Michael Birrer, MD, PhD: Endometrial cancer is usually characterized into 2 types: type 1 and type 2. Type 1 is best thought of as hormone driven, or estrogen driven. These ladies are usually postmenopausal. They have a high BMI [body mass index] and because of that, they have circling levels of estrogen. That causes endometrium to proliferate and eventually transform. When these tumors are examined, they are ER [estrogen receptor] and PR [progesterone receptor] positive and responsive to hormones. They tend to be better behaved than the other type of endometrial cancer. They invade the uterine wall less aggressively. They’re well differentiated and responsive to hormones.

The other type of endometrial cancer is much more aggressive. Type 2 is not hormone dependent. It doesn’t respond to hormones. Hormones aren’t even part of its risk factors or genesis. It’s characterized by papillary serous tumors of the endometrium. Carcinosarcomas and clear cells are in that group. Endometrial tumors that are poorly differentiated grade 3 are put into this type 2. Those are very aggressive, recur early, and metastasize very early. For hormone-driven tumors, the risk factors are obesity, unopposed estrogens, age, and so forth. Although those tumors behave a little better, we don’t know what causes the type 2 tumors. They have almost ubiquitous TP53 mutations. They have a lot of genomic rearrangements in it. For instance, pap serous almost look like ovarian cancer. This patient had an endometrioid adenocarcinoma. I’m assuming this was a hormone-driven tumor.
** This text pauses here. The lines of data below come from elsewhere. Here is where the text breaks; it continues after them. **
(* ===== verification/HeapSession.v ===== *)
(** * The allocator as its clients see it

    An abstract heap: a list of blocks, and the bytes that the clients have
    stored in their allocations.  Sessions of malloc, realloc, free and of
    stores and loads in live allocations behave as on the abstract heap, as
    long as no split leaves a stale prev field; a client that frees its
    allocations in the reverse of their order never meets one. *)
From stdpp Require Import gmap list.
From S2P Require Import Prelude Session Bytes Board SimBoard Unistd Dma Heap.

(** ** The abstract heap *)

Record aheap := AHeap { blocks : list block; bytes : gmap Z Z }.

Inductive op := Malloc (size : Z) | Realloc (p size : Z) | Free (p : Z) | Store (q v : Z) | Load (q : Z).
Inductive reply := Pointer (p : Z) | Done | Byte (v : Z).

(** The allocation at [p], and what surrounds it. *)
Fixpoint cut (a p : Z) (bs : list block) : option (list block * block * list block) :=
  match bs with
  | [] => None
  | b :: bs' =>
      if balloc b && (p =? a + 16) then Some ([], b, bs')
      else '(l1, c, l2) ← cut (a + 16 + bsize b) p bs'; Some (b :: l1, c, l2)
  end.

Section Spec.
Context (hd : Z).

(** The bytes of [n] addresses from [a] on are unknown. *)
Definition forget (a n : Z) (m : gmap Z Z) : gmap Z Z := filter (fun x => ~ (a <= x.1 < a + n)) m.

(** The [n] bytes at [a], known or not, are copied to [b]. *)
Definition copy_known (a b n : Z) (m : gmap Z Z) : gmap Z Z :=
  kmap (Z.add (b - a)) (filter (fun x => a <= x.1 < a + n) m) ∪ forget b n m.

Definition spec_free (h : aheap) (p : Z) : aheap :=
  match cut hd p (blocks h) with
  | Some (l1, b, l2) => AHeap (abs_free l1 b l2) (forget p (bsize b) (bytes h))
  | None => h
  end.

Definition spec_step (h : aheap) (o : op) : reply * aheap :=
  match o with
  | Malloc size =>
      let '(p, bs) := abs_malloc hd (ALIGN_4BYTE size) (blocks h) in (Pointer p, AHeap bs (bytes h))
  | Realloc p size =>
      match abs_malloc hd (ALIGN_4BYTE size) (blocks h), cut hd p (blocks h) with
      | (new, bs), Some (_, b, _) =>
          if new =? 0 then (Pointer 0, h)
          else (Pointer new, spec_free (AHeap bs (copy_known p new (Z.min (bsize b) size) (bytes h))) p)
      | _, None => (Pointer 0, h)
      end
  | Free p => (Done, spec_free h p)
  | Store q v => (Done, AHeap (blocks h) (<[q := u8 v]> (bytes h)))
  | Load q => (Byte (default 0 (bytes h !! q)), h)
  end.

(** A correct client frees allocations or NULL, stores to their bytes, loads bytes it
    has stored; and no split leaves a stale prev field. *)
Definition op_ok (h : aheap) (o : op) : Prop :=
  match o with
  | Malloc size => prev_safe (ALIGN_4BYTE size) (blocks h)
  | Realloc p size => is_Some (cut hd p (blocks h)) /\ 0 <= size <= 4294967292 /\ prev_safe (ALIGN_4BYTE size) (blocks h)
  | Free p => p = 0 \/ is_Some (cut hd p (blocks h))
  | Store q _ => owned hd (blocks h) q
  | Load q => is_Some (bytes h !! q)
  end.
End Spec.

(** ** The client of the C code *)

Section Client.
Context {D : Type} `{HW : Hardware D} `{F : Fuel}.

Definition run_op (o : op) : M (heap_state D) reply :=
  match o with
  | Malloc size => let! p := malloc size in ret (Pointer p)
  | Realloc p size => let! p := realloc p size in ret (Pointer p)
  | Free p => do! free p in ret Done
  | Store q v => do! on_memory (store8 q v) in ret Done
  | Load q => let! v := on_memory (load8 q) in ret (Byte v)
  end.
End Client.

(** ** The simulation *)

Lemma cut_some a p bs l1 b l2 :
  cut a p bs = Some (l1, b, l2) -> bs = l1 ++ b :: l2 /\ p = end_of a l1 + 16 /\ balloc b = true.
Proof.
  revert a l1. induction bs as [|c bs IH]; intros a l1; cbn [cut]; [done|].
  destruct (balloc c) eqn:Ec, (Z.eqb_spec p (a + 16)); cbn [andb];
    try (intros [= <- <- <-]; done);
    (destruct (cut _ _ bs) as [[[l1' c'] l2']|] eqn:E; [|done]; intros [= <- <- <-];
     destruct (IH _ _ E) as (-> & -> & ->); done).
Qed.

Lemma abs_malloc_end hd size bs :
  layout hd bs -> 0 <= size -> size mod 4 = 0 -> end_of hd (abs_malloc hd size bs).2 = end_of hd bs.
Proof.
  intros Hl H0 H4. unfold abs_malloc. destruct (first_fit size bs) as [[[l1 b] l2]|] eqn:E; [|done].
  apply first_fit_some in E as (-> & Hf & _). cbn [snd]. rewrite !end_of_app.
  unfold fits in Hf. apply layout_app in Hl as [_ Hl]. apply place_layout; [done|lia|done].
Qed.

Lemma owned_abs_malloc hd size bs q : owned hd bs q -> owned hd (abs_malloc hd size bs).2 q.
Proof.
  unfold abs_malloc. destruct (first_fit size bs) as [[[l1 b] l2]|] eqn:E; [|done].
  apply first_fit_some in E as (-> & Hf & _). cbn [snd]. rewrite !owned_app. intros [?|Ho]; [by left|].
  right. unfold fits in Hf. destruct b as [n [|]]; cbn [balloc negb andb bsize] in *; [done|].
  destruct Ho as [[? _]|Ho]; [done|]. unfold place. cbn [bsize balloc].
  destruct (_ <? _); cbn [owned bsize]; [|by right]. rewrite owned_merge_free. cbn [owned bsize].
  right. right. by replace (end_of hd l1 + 16 + size + 16 + (n - size - 16)) with (end_of hd l1 + 16 + n) by lia.
Qed.

(** Each block takes a header. *)
Lemma length_blocks a bs : Forall block_ok bs -> 16 * Z.of_nat (length bs) <= end_of a bs - a.
Proof.
  intros Hb. revert a. induction Hb as [|b bs Hb _ IH]; intros a; cbn [length end_of]; [lia|]. red in Hb.
  specialize (IH (a + 16 + bsize b)). lia.
Qed.

Lemma cut_app a l1 b l2 :
  Forall block_ok l1 -> balloc b = true -> cut a (end_of a l1 + 16) (l1 ++ b :: l2) = Some (l1, b, l2).
Proof.
  intros Hl Hb. revert a. induction Hl as [|c l1 Hc Hl IH]; intros a; cbn [app cut end_of]; [|red in Hc].
  - by rewrite Hb, Z.eqb_refl.
  - pose proof (end_of_ge (a + 16 + bsize c) l1 Hl).
    destruct (Z.eqb_spec (end_of (a + 16 + bsize c) l1 + 16) (a + 16)); [lia|]. rewrite andb_false_r. by rewrite IH.
Qed.

Lemma cut_live hd bs p n :
  Forall block_ok bs -> (p, n) ∈ live hd bs ->
  exists l1 b l2, cut hd p bs = Some (l1, b, l2) /\ bs = l1 ++ b :: l2 /\ bsize b = n.
Proof.
  intros Hb (l1 & b & l2 & -> & -> & -> & Hal)%live_split. exists l1, b, l2. split; [|done].
  apply Forall_app in Hb as [Hb _]. by apply cut_app.
Qed.

Lemma cut_in_live hd bs p l1 b l2 : cut hd p bs = Some (l1, b, l2) -> (p, bsize b) ∈ live hd bs.
Proof.
  intros (-> & -> & Hb)%cut_some. rewrite live_app. apply elem_of_app. right. cbn [live]. rewrite Hb. by left.
Qed.

Lemma forget_lookup a n m q v : forget a n m !! q = Some v <-> m !! q = Some v /\ ~ (a <= q < a + n).
Proof. apply map_lookup_filter_Some. Qed.

Lemma copy_known_lookup a b n m q v :
  copy_known a b n m !! q = Some v ->
  (exists i, 0 <= i < n /\ q = b + i /\ m !! (a + i) = Some v) \/ (m !! q = Some v /\ ~ (b <= q < b + n)).
Proof.
  unfold copy_known. intros [Hq|[_ Hq]]%lookup_union_Some_raw; [left|by right; apply forget_lookup].
  apply lookup_kmap_Some in Hq as (x & -> & [Hx Hin]%map_lookup_filter_Some); [|intros ? ? ?; lia].
  cbn in Hin. exists (x - a). split; [lia|]. split; [lia|]. rewrite <- Hx. f_equal. lia.
Qed.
What’s interesting is that she started out as grade 1, but when the entire tumor was taken out, it was grade 2. This is that intermediate group, sometimes very hard to classify pathologically. A lot of grade 2s behave like grade 3s, and some behave like grade 1s.

From a pathology standpoint, it’s usually not difficult to tell endometrial cancer. There’s some confusion occasionally when you get a papillary serous tumor. Maybe it has already spread and is sitting on the ovary. Did it come from the ovary into the endometrium, or did it come from the endometrium into the ovary? That could be a pathologic issue, but that’s pretty uncommon and rare. The molecular analysis has changed the entire field over the last 5 to 10 years has been the recognition of microsatellite instability in some of these tumors. It’s standard of care now that these tumors have to be evaluated for that. We usually do defective MMR analysis, which is an immunohistochemical [IHC] stain for the 4 proteins involved in mismatch repair: MLH1, MSH2, MSH6, and PMS. That’s the standard of care in pathology because they can now do this IHC analysis. This patient had that and the molecular analysis, where they’re looking at microsatellites. They had a terrific work-up and identified a tumor that was molecularly mismatched repair unstable.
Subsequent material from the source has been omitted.